▶ [WORK TO BE COMPLETED] Take the lines below from the first through the one that contains "(** ** Looking beads up *)" and copy them exactly.

[Stored data]
(* ===== verification/BeadGraphProps.v ===== *)
(** * What the bead graph decisions compute

    Scope, verify set, prerequisites, dependents and the goal filter are
    characterised by the graph's edges; their loops terminate within the fuel
    [BeadGraph] gives them. *)

From Stdlib Require Import Ascii QArith.
From S2P Require Import Prelude JsMap JsVal Text Closure BeadGraph.
Local Open Scope string_scope.
Local Open Scope list_scope.

(** ** Looking beads up *)

Lemma find_bead_elem id beads b : find_bead id beads = Some b -> b ∈ beads /\ r_id b = id.
Proof.
  unfold find_bead. intros Hj%jget_Some_elem.
  apply list_elem_of_fmap in Hj as (b' & [= -> ->] & Hb). done.
Qed.

Lemma find_bead_None id beads : find_bead id beads = None <-> id ∉ r_id <$> beads.
Proof.
  unfold find_bead. rewrite jget_None. by rewrite <-list_fmap_compose.
Qed.

(** With unique ids, a bead is found under its id. *)
Lemma find_bead_NoDup beads b :
  NoDup (r_id <$> beads) -> b ∈ beads -> find_bead (r_id b) beads = Some b.
Proof.
  intros Hnd Hb. unfold find_bead. apply jget_elem.
  - unfold jwf. by rewrite <-list_fmap_compose.
  - apply list_elem_of_fmap. by exists b.
Qed.

Lemma last_bead_elem id beads b : last_bead id beads = Some b -> b ∈ beads /\ r_id b = id.
Proof. intros Hb. apply find_bead_elem in Hb. by rewrite elem_of_reverse in Hb. Qed.

Lemma last_bead_NoDup beads b :
  NoDup (r_id <$> beads) -> b ∈ beads -> last_bead (r_id b) beads = Some b.
Proof.
  intros Hnd Hb. unfold last_bead. apply find_bead_NoDup.
  - by rewrite reverse_Permutation.
  - by rewrite elem_of_reverse.
Qed.

Lemma bead_id_inj beads a b :
  NoDup (r_id <$> beads) -> a ∈ beads -> b ∈ beads -> r_id a = r_id b -> a = b.
Proof.
  intros Hnd Ha Hb Heq. apply (find_bead_NoDup _ _ Hnd) in Ha, Hb. congruence.
Qed.

(** ** Scope discovery *)

(** [id] is a descendant of [anc] over parent edges. *)
Inductive descends (beads : list rbead) (anc : string) : string -> Prop :=
| descends_child b : b ∈ beads -> parent_id b = Some anc -> descends beads anc (r_id b)
| descends_deeper x b : descends beads anc x -> b ∈ beads -> parent_id b = Some x ->
    descends beads anc (r_id b).

Lemma elem_of_kids beads id b : b ∈ kids beads id <-> b ∈ beads /\ parent_id b = Some id.
Proof. unfold kids, childrenOf. rewrite jget_group_by, list_elem_of_filter. naive_solver. Qed.

Lemma elem_of_scope_next beads id x :
  x ∈ scope_next beads id <-> exists b, b ∈ beads /\ parent_id b = Some id /\ x = r_id b.
Proof. unfold scope_next. rewrite list_elem_of_fmap. setoid_rewrite elem_of_kids. naive_solver. Qed.

Lemma found_descends beads anc id :
  found_from all_keep (scope_next beads) anc id <-> descends beads anc id.
Proof.
  split.
  - induction 1 as [y Hy|y z _ IH _ Hz].
    + apply elem_of_scope_next in Hy as (b & Hb & Hp & ->). by constructor.
    + apply elem_of_scope_next in Hz as (b & Hb & Hp & ->). by econstructor.
  - induction 1 as [b Hb Hp|x b _ IH Hb Hp].
    + apply found_next, elem_of_scope_next. eauto.
    + eapply found_step; [exact IH|done|]. apply elem_of_scope_next. eauto.
Qed.

Lemma unseen_le {K} `{EqDecision K} (seen U : list K) : unseen seen U <= length U.
Proof. apply length_filter. Qed.

Lemma id_key_ok (next : string -> list string) : key_ok (fun x => x) all_keep next (fun _ => True).
Proof. split; [done|]. by intros a b _ _ ->. Qed.

Lemma discoverScope_spec (beads : list rbead) (targets : list string) :
  exists scope, discoverScope beads targets = Some scope /\ NoDup scope /\
    forall id, id ∈ scope <-> id ∈ targets \/ exists t, t ∈ targets /\ descends beads t id.
Proof.
  unfold discoverScope.
  destruct (bfs_total (fun x => x) all_keep (scope_next beads) (r_id <$> beads)
              (length targets + length beads) [] [] targets) as (s & out & Hb).
  { intros x y (b & Hb & _ & ->)%elem_of_scope_next. by apply list_elem_of_fmap_2. }
  { pose proof (unseen_le [] (r_id <$> beads)) as Hu. rewrite length_fmap in Hu. lia. }
  rewrite Hb. eexists. split; [done|]. split; [apply NoDup_dedup|].
  intros id. rewrite elem_of_dedup, elem_of_app. setoid_rewrite <-found_descends.
  pose proof (bfs_closed _ _ _ _ _ _ _ _ _ Hb) as (new & -> & -> & _).
  rewrite list_fmap_id in Hb. simpl in Hb. split.
  - intros [Hid|Hid]; [right|by left].
    destruct (bfs_found _ _ _ _ _ _ _ _ Hb id Hid) as (t & Ht & Hf). eauto.
  - intros [Hid|(t & Ht & Hf)]; [by right|left].
    apply (bfs_complete _ _ _ _ _ _ _ _ _ (id_key_ok _)) with (x := t) (y := id) in Hb;
      [done|set_solver|done|done].
Qed.

(** the scope of a sprint is its target issues and all their descendants
    over parent edges, at any depth and of any status, each once; the walk
    terminates on every listing, cyclic parents included. *)
Theorem discoverScope_exact (beads : list rbead) (targets : list string) :
  exists scope, discoverScope beads targets = Some scope /\ NoDup scope /\
    forall id, id ∈ scope <-> id ∈ targets \/ exists t, t ∈ targets /\ descends beads t id.
Proof. apply discoverScope_spec. Qed.

(** ** The verify set *)

(** The entries of [dependencies] can be read. *)
Definition deps_ok (b : rbead) : Prop := existsb nullish (elements (r_dependencies b)) = false.

(** A bead of the listing that a parent's [blocks] entry names is still open. *)
Definition blocked_by (beads : list rbead) (b : rbead) : Prop :=
  exists d o, d ∈ elements (r_dependencies b) /\ is_str "blocks" (prop "type" d) = true /\
    o ∈ beads /\ prop "depends_on_id" d = JStr (r_id o) /\ is_open o = true.

(** Every child is closed, and there is one. *)
Definition implemented (beads : list rbead) (id : string) : Prop :=
  kids beads id ≠ [] /\ forall k, k ∈ beads -> parent_id k = Some id -> closed k = true.

Definition verifiable (beads : list rbead) (b : rbead) : Prop :=
  (r_status b = JStr "open" \/ r_status b = JStr "in_progress") /\
  implemented beads (r_id b) /\ ~ blocked_by beads b.

Lemma unmet_blockers_nil beads b ids :
  NoDup (r_id <$> beads) -> unmet_blockers beads b = Ok ids ->
  (ids = [] <-> ~ blocked_by beads b).
Proof.
  unfold unmet_blockers. intros Hnd. destruct (existsb _ _); [done|]. intros [= <-].
  rewrite list_filter_nil. setoid_rewrite list_elem_of_omap. split.
  - intros Hn (d & o & Hd & Ht & Ho & Hdo & Hop).
    apply (Hn (r_id o)); [|by rewrite last_bead_NoDup].
    exists d. split; [done|]. by rewrite Ht, Hdo.
  - intros Hb id (d & Hd & Hdo) Hl. apply Hb.
    destruct (is_str "blocks" (prop "type" d)) eqn:Ht; [|done].
    destruct (last_bead id beads) as [o|] eqn:Hid; [|done].
    apply last_bead_elem in Hid as [Ho <-]. exists d, o. repeat split; try done.
    by destruct (prop "depends_on_id" d); simplify_eq/=.
Qed.

Lemma forallb_closed beads id :
  forallb closed (kids beads id) = true <->
  forall k, k ∈ beads -> parent_id k = Some id -> closed k = true.
Proof.
  rewrite forallb_forall. setoid_rewrite <-list_elem_of_In. setoid_rewrite elem_of_kids. naive_solver.
Qed.

Lemma verify_step_spec beads vs id :
  NoDup (r_id <$> beads) -> Forall deps_ok beads ->
  exists vs', verify_step beads vs id = Ok vs' /\
    forall x, x ∈ vs_verifyIds vs' <->
      x ∈ vs_verifyIds vs \/ (x = id /\ exists b, b ∈ beads /\ r_id b = id /\ verifiable beads b).
Proof.
  intros Hnd Hok. unfold verify_step.
  assert (Hskip : (forall b, b ∈ beads -> r_id b = id -> ~ verifiable beads b) ->
            forall x, x ∈ vs_verifyIds vs <-> x ∈ vs_verifyIds vs \/
              (x = id /\ exists b, b ∈ beads /\ r_id b = id /\ verifiable beads b)).
  { intros Hn x. split; [by left|]. intros [?|(_ & b & Hb & Hi & Hv)]; [done|]. by destruct (Hn b Hb Hi). }
  destruct (last_bead id beads) as [bead|] eqn:Hid.
  2:{ exists vs. split; [done|]. apply Hskip. intros b Hb <-. by rewrite last_bead_NoDup in Hid. }
  apply last_bead_elem in Hid as [Hbead <-].
  assert (Huniq : forall b, b ∈ beads -> r_id b = r_id bead -> b = bead).
  { intros b Hb Heq. by eapply bead_id_inj. }
  destruct (is_str "open" (r_status bead) || is_str "in_progress" (r_status bead)) eqn:Hst; cbn [negb].
  2:{ exists vs. split; [done|]. apply Hskip. intros b Hb Heq%Huniq (Hs & _); [|done]. subst b.
      apply orb_false_iff in Hst as [H1 H2]. by destruct Hs as [Hs|Hs]; rewrite Hs in H1, H2. }
  apply orb_true_iff in Hst. rewrite !is_str_spec in Hst.
  destruct (kids beads (r_id bead)) as [|k ks] eqn:Hk.
  { exists vs. split; [done|]. apply Hskip. intros b Hb Heq%Huniq (_ & (Hi & _) & _); [|done]. by subst b. }
  destruct (forallb closed (k :: ks)) eqn:Hcl.
  2:{ exists vs. split; [done|]. apply Hskip.
      intros b Hb Heq%Huniq (_ & (_ & Hc) & _); [|done]. subst b.
      apply forallb_closed in Hc. rewrite Hk in Hc. congruence. }
  assert (Hall : forall k, k ∈ beads -> parent_id k = Some (r_id bead) -> closed k = true)
    by (apply forallb_closed; by rewrite Hk).
  assert (exists ids, unmet_blockers beads bead = Ok ids) as [ids Hids].
  { unfold unmet_blockers. eapply Forall_forall in Hok; [|done]. rewrite Hok. eauto. }
  pose proof (unmet_blockers_nil beads bead ids Hnd Hids) as Hnil.
  cbn [negb]. rewrite Hids. cbn [mbind result_bind].
  destruct ids as [|i ids]; eexists; (split; [reflexivity|]); simpl.
  - intros x. rewrite elem_of_app, list_elem_of_singleton. split; [|naive_solver].
    intros [Hx|Hx]; [by left|right]. split; [done|]. exists bead. split; [done|]. split; [done|].
    split; [naive_solver|]. split; [split; [by rewrite Hk|done]|by apply Hnil].
  - apply Hskip. intros b Hb Heq%Huniq (_ & _ & Hnb); [|done]. subst b. by apply Hnil in Hnb.
Qed.
(* ===== verification/SetAsideProps.v ===== *)
(** * What setting beads aside guarantees

    The stuck beads are the least set closed under waiting for what cannot
    close; a stall is declared exactly when every candidate is covered, and
    names a reason for each; a BLOCKED report is decided by the bead graph, and
    a bead waits at most once. *)

From Stdlib Require Import Ascii QArith.
From S2P Require Import Prelude JsMap JsVal Text Closure BeadGraph BeadGraphProps SetAside.
Local Open Scope string_scope.
Local Open Scope list_scope.

(** ** Stuck beads *)

Section stuck.
Context (json_parse : string -> option jsval) (locale_le : string -> string -> bool).
Context (scope all : list rbead) (blocked : blocked_map) (waiting : waiting_map).

Notation pre := (pre_of json_parse locale_le scope all).
Notation opens := (open_beads scope blocked).

(** An open bead that cannot close in this run. *)
Inductive stuck : string -> Prop :=
| stuck_behind b x : b ∈ opens -> x ∈ un_inScope (pre b) ->
    jhas x blocked = true \/ stuck x -> stuck (r_id b)
| stuck_waiting b : b ∈ opens -> jhas (r_id b) waiting = true ->
    un_outOfScope (pre b) ≠ [] -> stuck (r_id b).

▶ [SOLUTION]
(* ===== verification/BeadGraphProps.v ===== *)
(** * What the bead graph decisions compute

    Scope, verify set, prerequisites, dependents and the goal filter are
    characterised by the graph's edges; their loops terminate within the fuel
    [BeadGraph] gives them. *)

From Stdlib Require Import Ascii QArith.
From S2P Require Import Prelude JsMap JsVal Text Closure BeadGraph.
Local Open Scope string_scope.
Local Open Scope list_scope.

(** ** Looking beads up *)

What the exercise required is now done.